§ Work to complete
Pick every line from the data below that contains the string "WwanLink" and copy it.
(Data for the task)
(* ===== verification/NetWorldSpec.v ===== *)
(** Several connection managers on one modem: what udhcpc.c writes and runs, and what the
    driver qmi_wwan_q makes of it. *)
From stdpp Require Import pretty.
From S2P Require Import Prelude CmTypes QmiRequests AtTok AtTokSpec NetSys Udhcpc UdhcpcSpec QmapMode Qmap WwanFixup WwanLink WwanLinkSpec NetWorld.
#[local] Open Scope Z_scope.
#[local] Arguments constant {_} _ _ /.
#[local] Abbreviation B := bytes_of_string.

(** ** The driver, as the managers see it *)

Definition switch (i : nat) (b : bool) (f : nat -> bool) (j : nat) : bool := if decide (i = j) then b else f j.
(** What never changes after probing. *)
Definition static (w : wwan) : string * Z * bool * RMNET_INFO_q :=
  (real_name w, w_qmap_mode w, w_use_rmnet_usb w, WwanLink.rmnet_info w).
(** The devices the driver has. *)
Definition devices (w : wwan) : nat := Z.to_nat (w_qmap_mode w).

(** The links [l], the devices [u] that are open, the real device open ([r]) and its carrier. *)
Definition state_is (l u : nat -> bool) (r c : bool) (w : wwan) : Prop :=
  1 < w_qmap_mode w <= 4 /\ real_up w = r /\ real_carrier w = c /\ 0 <= w_link_state w
  /\ (forall j, Z.testbit (w_link_state w) (Z.of_nat j) = bool_decide (j < devices w)%nat && l j)
  /\ forall i, (i < devices w)%nat -> exists p, get_port w i = Some p
       /\ truth (p_link_state p) = l i /\ p_up p = u i /\ p_carrier p = u i && l i.
Definition any (n : nat) (f : nat -> bool) : bool := existsb f (seq 0 n).

Lemma any_switch n i f : (i < n)%nat -> any n (switch i true f) = true.
Proof. intros Hi. unfold any. apply existsb_exists. exists i. split; [apply in_seq; lia|]. unfold switch. by rewrite decide_True. Qed.
Lemma any_ext n f g : (forall j, (j < n)%nat -> f j = g j) -> any n f = any n g.
Proof.
  intros E. unfold any. apply eq_true_iff_eq. rewrite !existsb_exists.
  split; intros (j & Hj & L); exists j; (split; [done|]); apply in_seq in Hj; [rewrite <- E|rewrite E]; (done || lia).
Qed.
Lemma any_here n i f : (i < n)%nat -> f i = true -> any n f = true.
Proof. intros Hi E. unfold any. apply existsb_exists. exists i. split; [apply in_seq; lia|done]. Qed.
Lemma any_less n i f : any n f = false -> any n (switch i false f) = false.
Proof.
  intros E. apply not_true_iff_false. intros (j & Hj & L)%existsb_exists. apply in_seq in Hj. unfold switch in L. case_decide; [done|].
  rewrite (any_here n j f) in E by (done || lia). done.
Qed.
Lemma switch_twice i b b' f j : switch i b (switch i b' f) j = switch i b f j.
Proof. unfold switch. by case_decide. Qed.
Lemma switch_same i f j : switch i (f i) f j = f j.
Proof. unfold switch. case_decide; congruence. Qed.

Lemma link_small l u r c w : state_is l u r c w -> 0 <= w_link_state w < 16.
Proof.
  intros (Hm & _ & _ & H0 & Hb & _). split; [done|].
  destruct (Z.eq_dec (w_link_state w) 0) as [->|N]; [done|]. change 16 with (2 ^ 4). apply Z.log2_lt_pow2; [lia|].
  destruct (Z.lt_ge_cases (Z.log2 (w_link_state w)) 4) as [|G]; [done|exfalso].
  pose proof (Z.bit_log2 (w_link_state w) ltac:(lia)) as T. specialize (Hb (Z.to_nat (Z.log2 (w_link_state w)))).
  rewrite Z2Nat.id, T in Hb by lia. rewrite bool_decide_false in Hb by (unfold devices; lia). done.
Qed.
Lemma any_bits n link l :
  0 <= link -> (forall j, Z.testbit link (Z.of_nat j) = bool_decide (j < n)%nat && l j) -> truth link = any n l.
Proof.
  intros H0 Hb. unfold any. apply eq_true_iff_eq. rewrite existsb_exists. unfold truth. split.
  - intros N%negb_true_iff%Z.eqb_neq. pose proof (Z.bit_log2 link ltac:(lia)) as T.
    pose proof (Z.log2_nonneg link). exists (Z.to_nat (Z.log2 link)).
    specialize (Hb (Z.to_nat (Z.log2 link))). rewrite Z2Nat.id, T in Hb by done.
    symmetry in Hb. apply andb_true_iff in Hb as [B1%bool_decide_eq_true B2]. split; [|done]. apply in_seq. lia.
  - intros (j & Hj%in_seq & L). apply negb_true_iff, Z.eqb_neq. intros Z. specialize (Hb j).
    rewrite Z, Z.bits_0, bool_decide_true, L in Hb by lia. done.
Qed.

Lemma store_numbers i on : (i < 4)%nat ->
  let v := (if on : bool then 0 else 0x80) + (Z.of_nat i + 1) in
  u32 v = v /\ u32 (Z.land v 0x7F - 1) = Z.of_nat i /\ truth (Z.land v 0x80) = negb on.
Proof. intros Hi. do 4 (destruct i as [|i]; [by destruct on|]). lia. Qed.
Definition link_with (on : bool) (link : Z) (i : nat) : Z :=
  if on then Z.lor link (Z.shiftl 1 (Z.of_nat i)) else Z.ldiff link (Z.shiftl 1 (Z.of_nat i)).
Lemma link_with_bit on link i j :
  Z.testbit (link_with on link i) (Z.of_nat j) = if decide (i = j) then on else Z.testbit link (Z.of_nat j).
Proof.
  unfold link_with. case_decide as D.
  - subst j. destruct on; rewrite ?Z.lor_spec, ?Z.ldiff_spec, Z.shiftl_1_l, Z.pow2_bits_true by lia;
      [apply orb_true_r|apply andb_false_r].
  - pose proof (bit_kept (negb on) link (Z.of_nat i) (Z.of_nat j)) as K. destruct on; apply K; lia.
Qed.
Lemma link_with_nonneg on link i : 0 <= link -> 0 <= link_with on link i.
Proof.
  intros H. pose proof (Z.shiftl_nonneg 1 (Z.of_nat i)). unfold link_with.
  destruct on; [apply Z.lor_nonneg; lia|apply Z.ldiff_nonneg; lia].
Qed.

(** A state depends on its links and open devices pointwise. *)
Lemma state_ext l u r c w l' u' :
  (forall j, (j < devices w)%nat -> l' j = l j /\ u' j = u j) -> state_is l u r c w -> state_is l' u' r c w.
Proof.
  intros E (Hm & Hr & Hc & H0 & Hb & Hp). split_and!; try done; try lia.
  - intros j. rewrite Hb. destruct (decide (j < devices w)%nat) as [L|L]; [by rewrite (proj1 (E j L))|].
    by rewrite bool_decide_false.
  - intros i Hi. destruct (E i Hi) as [-> ->]. by apply Hp.
Qed.

(** Device [i] is changed, and fields of the real device. *)
Lemma state_port l u r c w l' u' r' c' i f w' :
  state_is l u r c w -> (i < devices w)%nat ->
  w_slots w' = alter (on_port f) i (w_slots w) -> w_qmap_mode w' = w_qmap_mode w -> real_up w' = r' -> real_carrier w' = c' ->
  0 <= w_link_state w' ->
  (forall j, Z.testbit (w_link_state w') (Z.of_nat j) = bool_decide (j < devices w)%nat && l' j) ->
  (forall j, j <> i -> l' j = l j /\ u' j = u j) ->
  (forall p, truth (p_link_state p) = l i -> p_up p = u i -> p_carrier p = u i && l i ->
     truth (p_link_state (f p)) = l' i /\ p_up (f p) = u' i /\ p_carrier (f p) = u' i && l' i) ->
  state_is l' u' r' c' w'.
Proof.
  intros (Hm & _ & _ & _ & _ & Hp) Hi Hs Hq Hr Hc H0 Hb Hj Hf. unfold state_is, devices in *. rewrite Hq.
  split_and!; try done; try lia. intros j Hjm. destruct (Hp j Hjm) as (p & G & P1 & P2 & P3).
  assert (E : get_port w' j = if decide (i = j) then Some (f p) else Some p).
  { unfold get_port in *. rewrite Hs. destruct (w_slots w !! j) as [[| |q]|] eqn:S; try done. injection G as ->.
    case_decide as D; [subst j; by rewrite list_lookup_alter_eq, S|by rewrite list_lookup_alter_ne, S]. }
  rewrite E. case_decide as D.
  - subst j. exists (f p). split; [done|]. by apply Hf.
  - exists p. destruct (Hj j) as [-> ->]; [congruence|]. done.
Qed.
Definition prepareCellForDomRenderer {C : Type} `{IBufferCell C} (cell : C)
  : RenderStyle :=
  let classList : list string := [] in
  let styles : list string := [] in
  (* Handle text attributes *)
  let classList := if isBold cell then push classList "xterm-bold" else classList in
  let classList := if isItalic cell then push classList "xterm-italic" else classList in
  let classList := if isDim cell then push classList "xterm-dim" else classList in
  let classList := if isUnderline cell then push classList "xterm-underline" else classList in
  let classList :=
    if isStrikethrough cell then push classList "xterm-strikethrough" else classList in
  let classList := if isBlink cell then push classList "xterm-blink" else classList in
  let classList := if isInvisible cell then push classList "xterm-invisible" else classList in
  (* Handle foreground color *)
  let fgColor := getColor (getFgColorMode cell) (getFgColor cell) in
  let styles :=
    if truthy fgColor then push styles ("color: " ++ toString fgColor) else styles in
  (* Handle background color *)
  let bgColor := getColor (getBgColorMode cell) (getBgColor cell) in
  let styles :=
    if truthy bgColor then push styles ("background-color: " ++ toString bgColor)
    else styles in
  {| classList := join " " classList;
     style := join "; " styles;
     textContent := getChars cell |}.

(** A cell given by the values its accessors return. *)
Record CellData : Type := {
  bold : bool;
  italic : bool;
  dim : bool;
  underline : bool;
  strikethrough : bool;
  blink : bool;
  invisible : bool;
  fgColorMode : Z;
  fgColor : Z;
  bgColorMode : Z;
  bgColor : Z;
  chars : string
}.

#[export] Instance CellData_IBufferCell : IBufferCell CellData := {|
  isBold := bold;
  isItalic := italic;
  isDim := dim;
  isUnderline := underline;
  isStrikethrough := strikethrough;
  isBlink := blink;
  isInvisible := invisible;
  getFgColorMode := fgColorMode;
  getFgColor := fgColor;
  getBgColorMode := bgColorMode;
  getBgColor := bgColor;
  getChars := chars
|}.

(** A cell with no attribute set, both colors default and no text. *)
Definition plainCell : CellData :=
  {| bold := false; italic := false; dim := false; underline := false;
     strikethrough := false; blink := false; invisible := false;
     fgColorMode := ColorMode.DEFAULT; fgColor := 0;
     bgColorMode := ColorMode.DEFAULT; bgColor := 0;
     chars := "" |}.

(** ** The specification's vocabulary

    These definitions follow the words of the specification, not the
    code; the theorems below compare the two. *)

(** The sixteen lowercase hexadecimal digits. *)
Definition hexDigits : list ascii :=
  list_ascii_of_string "0123456789abcdef".

Definition hexDigit (d : Z) : ascii := nth (Z.to_nat d) hexDigits "?"%char.

(** One channel, zero-padded to width 2. *)
Definition hexByte (x : Z) : string :=
  String (hexDigit (x / 16)) (String (hexDigit (x mod 16)) "").

(** "Compose channels into a hex string". *)
Definition hexCompose (r g b : Z) : string :=
  "#" ++ hexByte r ++ hexByte g ++ hexByte b.

(** "Each axis component k maps to channel value 0 if k=0, else k*40+55". *)
Definition cubeChannel (k : Z) : Z := if k =? 0 then 0 else k * 40 + 55.

(** "gray = (value - 232)*10 + 8". *)
Definition grayLevel (value : Z) : Z := (value - 232) * 10 + 8.

Definition isByte (x : Z) : Prop := 0 <= x < 256.

Definition isLowerHexDigit (c : ascii) : bool := existsb (Ascii.eqb c) hexDigits.

(** "Exactly 7 characters: # plus 6 lowercase hex digits". *)
Definition isColorString (s : string) : bool :=
  match s with
  | String "#" digits =>
      (String.length digits =? 6)%nat
      && forallb isLowerHexDigit (list_ascii_of_string digits)
  | _ => false
  end.

(** The seven attribute checks in their fixed order, each with its class
    token. *)
Definition attributeTokens {C : Type} `{IBufferCell C} : list ((C -> bool) * string) :=
  [ (isBold, "xterm-bold");
    (isItalic, "xterm-italic");
    (isDim, "xterm-dim");
    (isUnderline, "xterm-underline");
    (isStrikethrough, "xterm-strikethrough");
    (isBlink, "xterm-blink");
    (isInvisible, "xterm-invisible") ].

(** The tokens of the checks that are true of [cell], in table order. *)
Definition activeTokens {C : Type} `{IBufferCell C} (cell : C) : list string :=
  map snd (filter (fun check => fst check cell) attributeTokens).

(** A style declaration is present exactly when its color is a non-empty
    string. *)
Definition declaration (property : string) (color : jsval) : list string :=
  match color with
  | Str (String a s) => [property ++ ": " ++ String a s]
  | _ => []
  end.

(** What [rgbToHex] writes for one channel: the hexadecimal form, with a
    "0" in front when it is a single character. *)
Definition channelHex (x : Z) : string :=
  let hex := toString16 x in
  if (String.length hex =? 1)%nat then "0" ++ hex else hex.

(** Reading a color string back: the value of a hexadecimal digit is its
    position among the sixteen digits, and the digits after the first
    character are read most significant first. *)
Fixpoint positionOf (c : ascii) (l : list ascii) : Z :=
  match l with
  | [] => 0
  | d :: l' => if Ascii.eqb c d then 0 else 1 + positionOf c l'
  end.

Definition hexDigitValue (c : ascii) : Z := positionOf c hexDigits.

Definition hexValue (digits : string) : Z :=
  fold_left (fun acc c => acc * 16 + hexDigitValue c)
            (list_ascii_of_string digits) 0.

Definition colorValue (s : string) : Z :=
  match s with
  | String _ digits => hexValue digits
  | EmptyString => 0
  end.

(** A style declaration [property: #rrggbb]. *)
Definition isColorDeclaration (property decl : string) : Prop :=
  exists color : string,
    decl = property ++ ": " ++ color /\ isColorString color = true.

(** ** The Electron/Tauri bridge: runtime detection and the listener
    registry of [TauriIpcRenderer]

    The methods [send] and [invoke] hand their work to the Tauri backend
    through promises and are not part of this model; [debug] output is
    not recorded. *)

Module TauriBridge.

(** *** Runtime detection *)

(** What the module looks at when it is loaded: whether [window] exists
    and, if so, whether its properties [__TAURI__] and [electron] are
    [undefined]. *)
Record Window : Type := {
  tauriDefined : bool;     (* window.__TAURI__ !== undefined *)
  electronDefined : bool   (* window.electron !== undefined *)
}.

Definition isTauri (window : option Window) : bool :=
  match window with
  | Some w => tauriDefined w
  | None => false
  end.

Definition isElectron (window : option Window) : bool :=
  match window with
  | Some w => electronDefined w
  | None => false
  end.

(** How [const { ipcRenderer } = require('electron')] ends in the
    environment at hand: looking up [require], calling it and taking the
    result apart may each throw; otherwise [ipcRenderer] is bound to what
    the module holds under that name, which may be [undefined]. *)
Inductive Required (Value Thrown : Type) : Type :=
| Bound (ipcRenderer : Value)
| Failed (thrown : Thrown).
Arguments Bound {Value Thrown} ipcRenderer.
Arguments Failed {Value Thrown} thrown.

(** How a call of [getIpcRenderer] ends. *)
Inductive Completion (Value Thrown : Type) : Type :=
| ReturnsNewTauriIpcRenderer
| ReturnsValue (ipcRenderer : Value)
| ThrowsError (message : string)   (* throw new Error(message) *)
| ThrowsOther (thrown : Thrown).
Arguments ReturnsNewTauriIpcRenderer {Value Thrown}.
Arguments ReturnsValue {Value Thrown} ipcRenderer.
Arguments ThrowsError {Value Thrown} message.
Arguments ThrowsOther {Value Thrown} thrown.

Definition getIpcRenderer {Value Thrown : Type} (window : option Window)
  (required : Required Value Thrown) : Completion Value Thrown :=
  if isTauri window then
    ReturnsNewTauriIpcRenderer
  else if isElectron window then
    match required with
    | Bound ipcRenderer => ReturnsValue ipcRenderer
    | Failed thrown => ThrowsOther thrown
    end
  else
    ThrowsError "Neither Tauri nor Electron runtime detected".

Definition isTauriRuntime (window : option Window) : bool := isTauri window.

Definition isElectronRuntime (window : option Window) : bool := isElectron window.

Definition getRuntimeName (window : option Window) : string :=
  if isTauri window then "Tauri"
  else if isElectron window then "Electron"
  else "Unknown".

(** *** Listeners

    A listener is a function object and is compared by identity.  The
    functions the callers own are numbered; every call of [once] creates
    a new closure, told apart by a serial number, which remembers the
    channel and the listener it wraps. *)
Inductive Listener : Type :=
| Fn (id : nat)
| Wrapped (serial : nat) (channel : string) (listener : Listener).

Fixpoint Listener_eqb (l l' : Listener) : bool :=
  match l, l' with
  | Fn i, Fn j => (i =? j)%nat
  | Wrapped n c k, Wrapped n' c' k' =>
      (n =? n')%nat && (c =? c')%string && Listener_eqb k k'
  | _, _ => false
  end.

(** *** [Set<Function>]

    The entries in insertion order; [delete] leaves an empty slot behind,
    so that a [forEach] under way keeps its position (ECMAScript's
    [[SetData]]). *)
Definition SetData : Type := list (option Listener).

Definition slotHolds (l : Listener) (slot : option Listener) : bool :=
  match slot with
  | Some l' => Listener_eqb l l'
  | None => false
  end.

Definition setHas (s : SetData) (l : Listener) : bool := existsb (slotHolds l) s.

Definition setAdd (s : SetData) (l : Listener) : SetData :=
  if setHas s l then s else (s ++ [Some l])%list.

Definition setDelete (s : SetData) (l : Listener) : SetData :=
  map (fun slot => if slotHolds l slot then None else slot) s.

(** The listeners a [forEach] started now would visit. *)
Definition setValues (s : SetData) : list Listener :=
  flat_map (fun slot => match slot with Some l => [l] | None => [] end) s.

(** *** [Map<string, Set<Function>>], keys in insertion order *)
Definition MapData : Type := list (string * SetData).

Fixpoint mapGet (m : MapData) (key : string) : option SetData :=
  match m with
  | [] => None
  | (k, v) :: m' => if (key =? k)%string then Some v else mapGet m' key
  end.

Definition mapHas (m : MapData) (key : string) : bool :=
  match mapGet m key with
  | Some _ => true
  | None => false
  end.

Fixpoint mapSet (m : MapData) (key : string) (value : SetData) : MapData :=
  match m with
  | [] => [(key, value)]
  | (k, v) :: m' =>
      if (key =? k)%string then (k, value) :: m' else (k, v) :: mapSet m' key value
  end.

(** *** The renderer and what surrounds it

    [world] stands for everything the callers' functions can change
    besides the renderer; [console] collects what [console.error] is
    given. *)
Record State (World Thrown : Type) : Type := {
  listeners : MapData;
  nextSerial : nat;
  world : World;
  console : list Thrown
}.
Arguments listeners {World Thrown} _.
Arguments nextSerial {World Thrown} _.
Arguments world {World Thrown} _.
Arguments console {World Thrown} _.

(** How a function call ends: it returns, or it throws a value. *)
Inductive Outcome (World Thrown : Type) : Type :=
| Returns (st : State World Thrown)
| Throws (error : Thrown) (st : State World Thrown).
Arguments Returns {World Thrown} st.
Arguments Throws {World Thrown} error st.

Section Renderer.

Context {World Thrown Args : Type}.

(** What calling the caller's function number [id] with the arguments of
    an [emit] does. *)
Variable body : nat -> Args -> State World Thrown -> Outcome World Thrown.

Definition withListeners (st : State World Thrown) (m : MapData)
  : State World Thrown :=
  {| listeners := m; nextSerial := nextSerial st;
     world := world st; console := console st |}.

Definition on (channel : string) (listener : Listener) (st : State World Thrown)
  : State World Thrown :=
  let m :=
    if negb (mapHas (listeners st) channel)
    then mapSet (listeners st) channel []
    else listeners st in
  match mapGet m channel with
  | Some channelListeners =>
      withListeners st (mapSet m channel (setAdd channelListeners listener))
  | None => st (* not reached: the key is present by now *)
  end.

Definition once (channel : string) (listener : Listener) (st : State World Thrown)
  : State World Thrown :=
  let wrappedListener := Wrapped (nextSerial st) channel listener in
  on channel wrappedListener
     {| listeners := listeners st; nextSerial := S (nextSerial st);
        world := world st; console := console st |}.

Definition removeListener (channel : string) (listener : Listener)
  (st : State World Thrown) : State World Thrown :=
  match mapGet (listeners st) channel with
  | Some channelListeners =>
      withListeners st
        (mapSet (listeners st) channel (setDelete channelListeners listener))
  | None => st
  end.

(** Calling a listener: the caller's function, or the closure of [once],
    which calls the listener it wraps and then, if that returned, removes
    itself. *)
Fixpoint call (listener : Listener) (args : Args) (st : State World Thrown)
  : Outcome World Thrown :=
  match listener with
  | Fn id => body id args st
  | Wrapped serial channel inner =>
      match call inner args st with
      | Returns st' => Returns (removeListener channel (Wrapped serial channel inner) st')
      | Throws error st' => Throws error st'
      end
  end.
(End Data for the task)
§ Finished task
From S2P Require Import Prelude CmTypes QmiRequests AtTok AtTokSpec NetSys Udhcpc UdhcpcSpec QmapMode Qmap WwanFixup WwanLink WwanLinkSpec NetWorld.
  (real_name w, w_qmap_mode w, w_use_rmnet_usb w, WwanLink.rmnet_info w).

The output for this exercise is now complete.